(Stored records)
......

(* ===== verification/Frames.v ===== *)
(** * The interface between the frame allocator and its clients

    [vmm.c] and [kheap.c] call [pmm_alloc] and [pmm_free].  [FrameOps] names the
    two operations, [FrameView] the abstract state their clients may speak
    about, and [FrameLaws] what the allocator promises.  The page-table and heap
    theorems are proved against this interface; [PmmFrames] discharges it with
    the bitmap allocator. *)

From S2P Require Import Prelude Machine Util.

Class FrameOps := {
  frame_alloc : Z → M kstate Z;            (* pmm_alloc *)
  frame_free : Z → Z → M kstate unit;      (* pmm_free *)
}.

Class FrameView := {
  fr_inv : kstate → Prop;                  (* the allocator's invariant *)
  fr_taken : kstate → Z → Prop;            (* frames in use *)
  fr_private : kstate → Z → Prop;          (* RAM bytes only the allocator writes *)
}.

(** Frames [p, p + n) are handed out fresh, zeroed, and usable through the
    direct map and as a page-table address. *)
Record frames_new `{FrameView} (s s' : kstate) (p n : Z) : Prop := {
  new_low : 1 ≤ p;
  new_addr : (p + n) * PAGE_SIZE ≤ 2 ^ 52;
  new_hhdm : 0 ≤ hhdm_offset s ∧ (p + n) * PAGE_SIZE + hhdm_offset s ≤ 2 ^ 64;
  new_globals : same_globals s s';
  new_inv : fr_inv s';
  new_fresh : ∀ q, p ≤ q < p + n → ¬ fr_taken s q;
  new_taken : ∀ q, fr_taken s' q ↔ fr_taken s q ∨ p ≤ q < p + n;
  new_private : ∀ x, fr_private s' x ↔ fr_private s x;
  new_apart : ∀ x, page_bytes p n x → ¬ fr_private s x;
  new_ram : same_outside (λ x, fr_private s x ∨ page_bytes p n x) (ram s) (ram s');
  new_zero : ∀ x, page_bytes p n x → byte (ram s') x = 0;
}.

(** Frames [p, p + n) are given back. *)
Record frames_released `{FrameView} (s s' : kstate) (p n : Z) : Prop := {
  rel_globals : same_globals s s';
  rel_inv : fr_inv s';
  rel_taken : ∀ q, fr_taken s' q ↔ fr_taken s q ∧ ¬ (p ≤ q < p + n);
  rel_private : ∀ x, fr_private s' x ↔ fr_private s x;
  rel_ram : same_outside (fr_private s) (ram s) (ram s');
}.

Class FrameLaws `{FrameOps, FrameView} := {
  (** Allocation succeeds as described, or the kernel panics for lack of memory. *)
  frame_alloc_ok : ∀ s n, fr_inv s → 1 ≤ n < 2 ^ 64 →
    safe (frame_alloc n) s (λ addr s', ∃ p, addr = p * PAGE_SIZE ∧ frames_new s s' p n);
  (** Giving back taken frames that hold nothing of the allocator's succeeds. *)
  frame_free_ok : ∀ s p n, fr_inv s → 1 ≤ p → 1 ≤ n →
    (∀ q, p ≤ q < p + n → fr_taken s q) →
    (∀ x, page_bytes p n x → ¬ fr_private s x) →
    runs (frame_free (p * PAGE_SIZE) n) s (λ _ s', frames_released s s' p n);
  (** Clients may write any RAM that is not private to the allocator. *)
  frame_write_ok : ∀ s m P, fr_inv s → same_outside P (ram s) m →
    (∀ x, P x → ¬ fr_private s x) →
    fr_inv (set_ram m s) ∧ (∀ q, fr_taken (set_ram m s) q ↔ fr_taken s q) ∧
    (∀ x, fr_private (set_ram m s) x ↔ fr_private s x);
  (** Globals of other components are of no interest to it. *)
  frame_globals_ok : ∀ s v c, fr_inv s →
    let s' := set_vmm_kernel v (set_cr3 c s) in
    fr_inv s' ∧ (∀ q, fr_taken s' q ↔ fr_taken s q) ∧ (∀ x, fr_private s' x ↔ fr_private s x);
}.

......

WHAT THE TASK ASKS
Exactly as shown above, write out all the records.

ANSWER FOR THIS EXERCISE
(* ===== verification/Frames.v ===== *)
(** * The interface between the frame allocator and its clients

    [vmm.c] and [kheap.c] call [pmm_alloc] and [pmm_free].  [FrameOps] names the
    two operations, [FrameView] the abstract state their clients may speak
    about, and [FrameLaws] what the allocator promises.  The page-table and heap
    theorems are proved against this interface; [PmmFrames] discharges it with
    the bitmap allocator. *)

From S2P Require Import Prelude Machine Util.

Class FrameOps := {
  frame_alloc : Z → M kstate Z;            (* pmm_alloc *)
  frame_free : Z → Z → M kstate unit;      (* pmm_free *)
}.

Class FrameView := {
  fr_inv : kstate → Prop;                  (* the allocator's invariant *)
  fr_taken : kstate → Z → Prop;            (* frames in use *)
  fr_private : kstate → Z → Prop;          (* RAM bytes only the allocator writes *)
}.

(** Frames [p, p + n) are handed out fresh, zeroed, and usable through the
    direct map and as a page-table address. *)
Record frames_new `{FrameView} (s s' : kstate) (p n : Z) : Prop := {
  new_low : 1 ≤ p;
  new_addr : (p + n) * PAGE_SIZE ≤ 2 ^ 52;
  new_hhdm : 0 ≤ hhdm_offset s ∧ (p + n) * PAGE_SIZE + hhdm_offset s ≤ 2 ^ 64;
  new_globals : same_globals s s';
  new_inv : fr_inv s';
  new_fresh : ∀ q, p ≤ q < p + n → ¬ fr_taken s q;
  new_taken : ∀ q, fr_taken s' q ↔ fr_taken s q ∨ p ≤ q < p + n;
  new_private : ∀ x, fr_private s' x ↔ fr_private s x;
  new_apart : ∀ x, page_bytes p n x → ¬ fr_private s x;
  new_ram : same_outside (λ x, fr_private s x ∨ page_bytes p n x) (ram s) (ram s');
  new_zero : ∀ x, page_bytes p n x → byte (ram s') x = 0;
}.

(** Frames [p, p + n) are given back. *)
Record frames_released `{FrameView} (s s' : kstate) (p n : Z) : Prop := {
  rel_globals : same_globals s s';
  rel_inv : fr_inv s';
  rel_taken : ∀ q, fr_taken s' q ↔ fr_taken s q ∧ ¬ (p ≤ q < p + n);
  rel_private : ∀ x, fr_private s' x ↔ fr_private s x;
  rel_ram : same_outside (fr_private s) (ram s) (ram s');
}.

Class FrameLaws `{FrameOps, FrameView} := {
  (** Allocation succeeds as described, or the kernel panics for lack of memory. *)
  frame_alloc_ok : ∀ s n, fr_inv s → 1 ≤ n < 2 ^ 64 →
    safe (frame_alloc n) s (λ addr s', ∃ p, addr = p * PAGE_SIZE ∧ frames_new s s' p n);
  (** Giving back taken frames that hold nothing of the allocator's succeeds. *)
  frame_free_ok : ∀ s p n, fr_inv s → 1 ≤ p → 1 ≤ n →
    (∀ q, p ≤ q < p + n → fr_taken s q) →
    (∀ x, page_bytes p n x → ¬ fr_private s x) →
    runs (frame_free (p * PAGE_SIZE) n) s (λ _ s', frames_released s s' p n);
  (** Clients may write any RAM that is not private to the allocator. *)
  frame_write_ok : ∀ s m P, fr_inv s → same_outside P (ram s) m →
    (∀ x, P x → ¬ fr_private s x) →
    fr_inv (set_ram m s) ∧ (∀ q, fr_taken (set_ram m s) q ↔ fr_taken s q) ∧
    (∀ x, fr_private (set_ram m s) x ↔ fr_private s x);
  (** Globals of other components are of no interest to it. *)
  frame_globals_ok : ∀ s v c, fr_inv s →
    let s' := set_vmm_kernel v (set_cr3 c s) in
    fr_inv s' ∧ (∀ q, fr_taken s' q ↔ fr_taken s q) ∧ (∀ x, fr_private s' x ↔ fr_private s x);
}.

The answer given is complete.